Fakultät für Physik, Department of Medical Physics, Ludwig-Maximilians-Universität München (LMU Munich), 85748 Garching bei München, Germany.
Phys Med Biol. 2019 Jul 16;64(14):145016. doi: 10.1088/1361-6560/ab2474.
We present a method to accurately predict image noise in proton computed tomography (pCT) using data generated from a Monte Carlo simulation and a patient or object model that may be generated from a prior x-ray CT image. This enables noise prediction for arbitrary beam fluence settings and, therefore, the application of fluence-modulated pCT (FMpCT), which can achieve prescribed noise targets and may significantly reduce the integral patient dose. We extended an existing Monte Carlo simulation of a prototype pCT scanner to include effects of quenching in the energy detector scintillators and constructed a beam model from experimental tracking data. Simulated noise predictions were compared to experimental data both in the projection domain and in the reconstructed image. Noise prediction agreement between simulated and experimental data in terms of the root-mean-square (RMS) error was better than 7% for a homogeneous water phantom and a sensitometry phantom with tubular inserts. For an anthropomorphic head phantom, modeling the anatomy of a five-year-old child, the RMS error was better than 9% in three evaluated slices. We were able to reproduce subtle noise features near heterogeneities. To demonstrate the feasibility of Monte Carlo simulated noise maps for fluence modulation, we calculated a fluence profile that yields a homogeneous noise level in the image. Unlike for bow-tie filters in x-ray CT this does not require constant fluence at the detector and the shape of the fluence profile is fundamentally different. Using an improved Monte Carlo simulation, we demonstrated the feasibility of using simulated data for accurate image noise prediction for pCT. We believe that the agreement with experimental data is sufficient to enable the future optimization of FMpCT fluence plans to achieve prescribed noise targets in a fluence-modulated acquisition.

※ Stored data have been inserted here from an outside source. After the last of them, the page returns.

(** * GrProxyProvider: the keyed registry of deferred GPU-surface proxies

    A shallow embedding of [src/gpu/GrProxyProvider.h].  The header carries
    the class layout, the hash-table traits of the key-to-proxy table and
    the bodies of the inline members ([createProxy]'s short overload,
    [abandon], [isAbandoned], [recordingDDL], [caps]); those are
    transcribed from the source.  The out-of-line members are only declared
    there; each of them is given a definition that follows the
    specification's description and says so in its comment.

    The second part embeds the concave-paths scene of
    [gm/concavepaths.cpp] as the sequence of calls it makes. *)

From stdpp Require Import base option list gmap.
From Stdlib Require Import ZArith QArith.

Local Open Scope Z_scope.

(** ** Value types that the header pulls in from GrTypes.h / GrResourceKey.h *)

(** Modelled from the spec: the policy enumerations (declared in GrTypes.h
    and SkTypes.h, which are not among the sources): fit is exact or
    approximate, a surface counts against the cache budget or not, is
    mip-mapped or not, and has its first row at the top or at the bottom. *)
Inductive SkBackingFit := kApprox | kExact.
Inductive SkBudgeted := SkBudgeted_kNo | SkBudgeted_kYes.
Inductive GrMipMapped := GrMipMapped_kNo | GrMipMapped_kYes.
Inductive GrSurfaceOrigin := kTopLeft_GrSurfaceOrigin | kBottomLeft_GrSurfaceOrigin.

(** [GrInternalSurfaceFlags] is a bit set; [kNone] is the empty one. *)
Definition GrInternalSurfaceFlags := N.
Definition GrInternalSurfaceFlags_kNone : GrInternalSurfaceFlags := 0%N.

(** Modelled from the spec: the surface descriptor (GrSurfaceDesc is declared
    in GrTypes.h, which is not among the sources) is a plain value
    with dimensions, a pixel-layout tag and a sample count. *)
Record GrSurfaceDesc := {
  fFlags : N;
  fWidth : Z;
  fHeight : Z;
  fConfig : N;
  fSampleCnt : Z
}.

我们提出了一种使用蒙特卡罗模拟生成的数据和患者或物体模型(可能由先前的 X 射线 CT 图像生成)准确预测质子计算机断层扫描(pCT)图像噪声的方法。这使得可以针对任意束流强度设置进行噪声预测,因此可以应用强度调制的 pCT(FMpCT),从而实现规定的噪声目标,并可能显著降低患者的总剂量。我们扩展了现有的原型 pCT 扫描仪的蒙特卡罗模拟,以包括能量探测器闪烁体中的猝灭效应,并根据实验跟踪数据构建了束流模型。在投影域和重建图像中,将模拟的噪声预测与实验数据进行了比较。对于同质水模体和带有管状插入物的感光模体,模拟和实验数据之间的均方根(RMS)误差的噪声预测一致性优于 7%。对于具有五岁儿童解剖结构的拟人头部模体,在三个评估切片中 RMS 误差优于 9%。我们能够再现异质附近的细微噪声特征。为了证明蒙特卡罗模拟噪声图用于强度调制的可行性,我们计算了在图像中产生均匀噪声水平的强度分布。与 X 射线 CT 中的蝴蝶结滤波器不同,这不需要在探测器处保持恒定的强度,并且强度分布的形状本质上是不同的。使用改进的蒙特卡罗模拟,我们证明了使用模拟数据进行 pCT 精确图像噪声预测的可行性。我们相信与实验数据的一致性足以实现未来对 FMpCT 强度计划的优化,以在强度调制采集时实现规定的噪声目标。